Я выглянул в амбразуру и увидел напротив изолятора группу горожан с плакатами. На большинстве были нарисованы красные кулаки, раздирающие черную цепь. На других написаны антирабские лозунги. Совсем юный парнишка держал в руках портрет обнаженной эльфийки. Женщина стояла под водопадом, подставив лицо и грудь струям воды. Внизу крупными красными буквами вывели: "Признай — захотел! Долой рабство, даешь любовь!".

Несмотря на узость смотровой щели, митингующие меня заметили. Сперва пожилая женщина в черном платье указала пальцем в мою сторону. Мигом позже люд кричал, размахивая плакатами и руками:

— Авелин! Авелин! Авелин!

Такое внимание было мне чуждо, но безусловно приятно. Я высунул кисть наружу и помахал. Народ взорвался аплодисментами.

— Ого! — восторженно бросил Асп. — Ничего себе группа поддержки. Пожалуй, напишу об этом стих. Как отважный Авелин цепи рабства развалил. Эх, жаль твоя фамилия не на "л" заканчивается.

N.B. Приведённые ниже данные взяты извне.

Lemma handleMessage_same now conn ty raw s : sameReg s (handleMessage codec now conn ty raw s).2.
Proof.
  unfold handleMessage. destruct (authorizeMessage _ ty); auto with server.
  repeat (case_decide; [try apply createBasic_same|]); auto with server.
  - unfold handleCreateSemaphore. destruct (decodeCapacity codec raw) as [[[id name] n]|]; auto with server.
    apply validated_same. destruct (n <=? 0); auto with server. apply create_same.
  - unfold handleCreateBarrier. destruct (decodeParties codec raw) as [[[id name] n]|]; auto with server.
    apply validated_same. destruct (n <=? 0); auto with server. apply create_same.
  - unfold handleDeletePrimitive. destruct (decodeID codec raw); auto with server.
    destruct (connPrimsFor conn s); auto with server. done.
  - apply sendToClient_same.
  - unfold startOp. destruct (decodeOp codec raw); auto with server. by split.
  - done.
Qed.

Lemma receive_same now conn ty raw s : sameReg s (receive codec now conn ty raw s).2.
Proof.
  unfold receive. pose proof (rateLimited_same now conn ty s) as H.
  destruct (rateLimited now conn ty s) as [[e|] s1]; simpl in *.
  - etrans; [exact H|apply fail_same].
  - etrans; [exact H|apply handleMessage_same].
Qed.
End Frames.

Lemma authenticate_same V now h s : sameReg s (authenticate V now h s).2.
Proof.
  unfold authenticate. case_decide; [|by repeat case_decide]. case_decide; [by split|].
  destruct (V _ _ _) as [[]|]; by split.
Qed.

(** The program points that touch no registry. *)
Definition reads (p : hpc) : bool :=
  match p with
  | HAudit _ _ | HDeleteAudit _ | HReply _ | HRefresh | HRead _ | HSeed _ _ | HSend _ _ | HDone => true
  | _ => false
  end.

Section Steps.
Context (statsOf : object -> Z) (key : PrimitiveInfo -> string).

Lemma handler_reads now conn p s p' s' :
  reads p = true -> handler_step statsOf key now conn p s = Some (p', s') -> sameReg s s' /\ reads p' = true.
Proof.
  intros Hp Hs. destruct p; simpl in Hp, Hs; try done; simplify_eq.
  - split; [apply logAudit_same|done].
  - split; [apply logAudit_same|done].
  - split; [apply sendToClient_same|done].
  - unfold handleRequestFullRefresh, fail in Hs.
    destruct (lastFullRefreshAt _) as [t|]; [destruct (now - t <? Second)|]; simplify_eq; try (by split).
    split; [|done]. etrans; [|apply sendToClient_same]. by split.
  - done.
  - by split.
  - split; [apply sendToClient_same|done].
Qed.

(** * One kind per id *)

(** Every entry of a map is an object of the kind of the map, and its id is
    in no other map. *)
Definition Typed (s : Server) : Prop :=
  forall p c k id a, heap s !! p = Some c -> mapOf k c !! id = Some a ->
    kindOf <$> objects s !! a = Some k /\ kindIn c id = Some k.

Lemma Typed_same s s' : sameReg s s' -> Typed s -> Typed s'.
Proof. intros [] H p c k id a. rewrite same_heap0, same_objects0. apply H. Qed.

Lemma Typed_frame s s' : heap s' = heap s -> objects s' = objects s -> Typed s -> Typed s'.
Proof. intros E1 E2 H p c k id a. rewrite E1, E2. apply H. Qed.

Lemma Typed_heap s s' p c c' :
  Typed s -> heap s !! p = Some c -> heap s' = <[p:=c']> (heap s) -> objects s `prefix_of` objects s' ->
  (forall k id a, mapOf k c' !! id = Some a -> kindOf <$> objects s' !! a = Some k /\ kindIn c' id = Some k) ->
  Typed s'.
Proof.
  intros HT Hp Eh [l Eo] Hc q d k id a. rewrite Eh.
  intros [[-> [-> _]]|[_ Hd]]%list_lookup_insert_Some Ha; [by apply Hc|].
  destruct (HT q d k id a Hd Ha) as [H1 H2]. split; [|done].
  rewrite Eo. destruct (objects s !! a) as [o|] eqn:Ea; [|done]. by erewrite lookup_app_l_Some.
Qed.

Lemma Typed_insert cp id o s a s' : Typed s -> insertPrim cp id o s = Some (a, s') -> Typed s'.
Proof.
  intros HT H. unfold insertPrim in H. apply bind_Some in H as (c & Hc & H).
  rewrite primExists_kindIn in H. case_bool_decide as Hn; [done|]. simpl in H. simplify_eq.
  apply eq_None_not_Some in Hn.
  eapply Typed_heap; [exact HT|exact Hc|done|by eexists|]. simpl.
  intros k id' a' Ha. rewrite mapOf_set_primCtxs, mapOf_setMap in Ha.
  rewrite kindIn_set_primCtxs, kindIn_insert by done. case_decide as Ek.
  - subst k. destruct (decide (id' = id)) as [->|Hne].
    + rewrite lookup_insert_eq in Ha. injection Ha as <-. by rewrite list_lookup_middle.
    + rewrite lookup_insert_ne in Ha by done. destruct (HT cp c _ id' a' Hc Ha) as [H1 H2]. split; [|done].
      destruct (objects s !! a') as [o'|] eqn:Eo; [|done]. by erewrite lookup_app_l_Some.
  - destruct (HT cp c k id' a' Hc Ha) as [H1 H2]. split.
    + destruct (objects s !! a') as [o'|] eqn:Eo; [|done]. by erewrite lookup_app_l_Some.
    + case_decide; [|done]. subst. congruence.
Qed.

Lemma Typed_handler now conn p s p' s' :
  Typed s -> handler_step statsOf key now conn p s = Some (p', s') -> Typed s'.
Proof.
  intros HT Hs. destruct (reads p) eqn:Hr.
  { destruct (handler_reads now conn p s p' s' Hr Hs) as [H _]. by apply (Typed_same s). }
  destruct p as [cp id name o|id name k a|id name k| |cp id|cp id|id|id| | | | | | |]; try done; simpl in Hs.
  - destruct (insertPrim cp id o s) as [[a s1]|] eqn:E.
    + injection Hs as <- <-. by eapply Typed_insert.
    + injection Hs as <- <-. eapply Typed_same; [apply sendToClient_same|done].
  - apply bind_Some in Hs as (o & _ & Hs). injection Hs as <- <-. by apply (Typed_frame s).
  - injection Hs as <- <-. by apply (Typed_frame s).
  - apply bind_Some in Hs as (c & Hc & Hs). destruct (primExists c id).
    + injection Hs as <- <-. eapply Typed_heap; [exact HT|exact Hc|done|done|].
      intros k id' a. rewrite mapOf_deleteAll, lookup_delete_Some. intros [Hne Ha]. simpl.
      rewrite kindIn_deleteAll, decide_False by done. by eapply HT.
    + injection Hs as <- <-. eapply Typed_same; [apply sendToClient_same|done].
  - apply bind_Some in Hs as (c & Hc & Hs). injection Hs as <- <-.
    destruct (primCtxs c !! id) as [x|]; [|done].
    eapply Typed_heap; [exact HT|exact Hc|done|done|]. intros k id' a. rewrite mapOf_set_primCtxs. simpl.
    rewrite kindIn_set_primCtxs. by eapply HT.
  - injection Hs as <- <-. by apply (Typed_frame s).
  - injection Hs as <- <-. by apply (Typed_frame s).
Qed.

Lemma Typed_register now conn claims ns p s :
  Typed s -> Typed (registerClient_step now conn claims ns p s).2.
Proof.
  intros HT. destruct p as [| | |cp n|cp|cp| |]; simpl.
  - by apply (Typed_frame s).
  - by apply (Typed_frame s).
  - unfold getOrCreateNamespacePrims. destruct (namespaces _ !! ns); simpl; [by apply (Typed_frame s)|].
    intros p c k id a. simpl. intros [Hp|[_ [_ <-]%list_lookup_singleton_Some]]%lookup_app_Some; [exact (HT p c k id a Hp)|].
    by destruct k.
  - by apply (Typed_frame s).
  - by apply (Typed_frame s).
  - by apply (Typed_frame s).
  - eapply Typed_same; [apply logAudit_same|done].
  - destruct claims; [|done]. destruct (connStates s !! conn); [|done]. by apply (Typed_frame s).
Qed.
End Steps.

Section Typing.
Context (V : Z -> string -> string -> jwtError + Claims) {Raw : Type} (codec : Codec Raw).
Context (statsOf : object -> Z) (key : PrimitiveInfo -> string).

Lemma unregister_frame now conn p s :
  let s' := (unregisterClient_step now conn p s).2 in
  heap s' = heap s /\ objects s' = objects s /\ namespaces s' = namespaces s /\
  scheduler s' = scheduler s /\ metricsCollector s' = metricsCollector s /\ cfg s' = cfg s /\
  (forall c, c <> conn -> connStates s' !! c = connStates s !! c /\ connPrimsMap s' !! c = connPrimsMap s !! c).
Proof.
  destruct p; simpl; try (by split_and!).
  - destruct (connStates s !! conn); split_and!; try done; intros; simpl; by rewrite lookup_delete_ne.
  - split_and!; try done. intros. simpl. by rewrite lookup_delete_ne.
  - unfold logAudit. by destruct (auditLogger s).
Qed.

Lemma Typed_session o th s th' s' :
  Typed s -> session_step V codec statsOf key o th s = Some (th', s') -> Typed s'.
Proof.
  intros HT. unfold session_step.
  destruct (spoint th) as [|claims q|claims ns|claims ns|claims ns|claims ns p| |p|p|];
    try (destruct (inbox th) as [[h q'|ty raw|]|]; done); try done.
  - destruct (inbox th) as [[h q'|ty raw|]|]; try done.
    pose proof (authenticate_same V (clk o) h s) as H. destruct (authenticate _ _ _ _) as [r s1].
    intros [= <- <-]. by apply (Typed_same s).
  - destruct (draining s); [by intros [= <- <-]|]. destruct (extractNamespace _ _ _); by intros [= <- <-].
  - by intros [= <- <-].
  - by intros [= <- <-].
  - intros [= <- <-]. by apply (Typed_frame s).
  - pose proof (Typed_register (clk o) (sconn th) claims ns p s HT) as H.
    destruct (registerClient_step _ _ _ _ _ _) as [n s1]. by intros [= <- <-].
  - destruct (inbox th) as [[h q'|ty raw|]|]; try done; [|by intros [= <- <-]].
    pose proof (receive_same codec (clk o) (sconn th) ty raw s) as H. destruct (receive _ _ _ _ _ _) as [p s1].
    intros [= <- <-]. by apply (Typed_same s).
  - intros ([p' s1] & H & [= <- <-])%bind_Some. by eapply Typed_handler.
  - pose proof (unregister_frame (clk o) (sconn th) p s) as (E1 & E2 & _).
    destruct (unregisterClient_step _ _ _ _) as [n s1]. intros [= <- <-]. by apply (Typed_frame s).
Qed.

Тем временем под стеной блока началась потасовка. Набежали полицейские, им на помощь пришли охранники тюрьмы. Они валили митингующих на брусчатку и били дубинками, не делая скидок на пол или возраст.

Так как собравшиеся не сопротивлялись, после избиения их скрутили, покидали в зарешеченные фургоны и куда‑то увезли.

— Скоро у нас будут новые соседи, — хмыкнул поэт.

До суда я встретился с Кэрианом еще два раза. Ничего нового, увы, придумать не смогли. Но адвокат показал копию документа о проведении публичного процесса. Это радовало и вселяло надежду. По крайней мере, меня не сожрут с потрохами сторонники рабства. С поддержкой будет далеко не так страшно.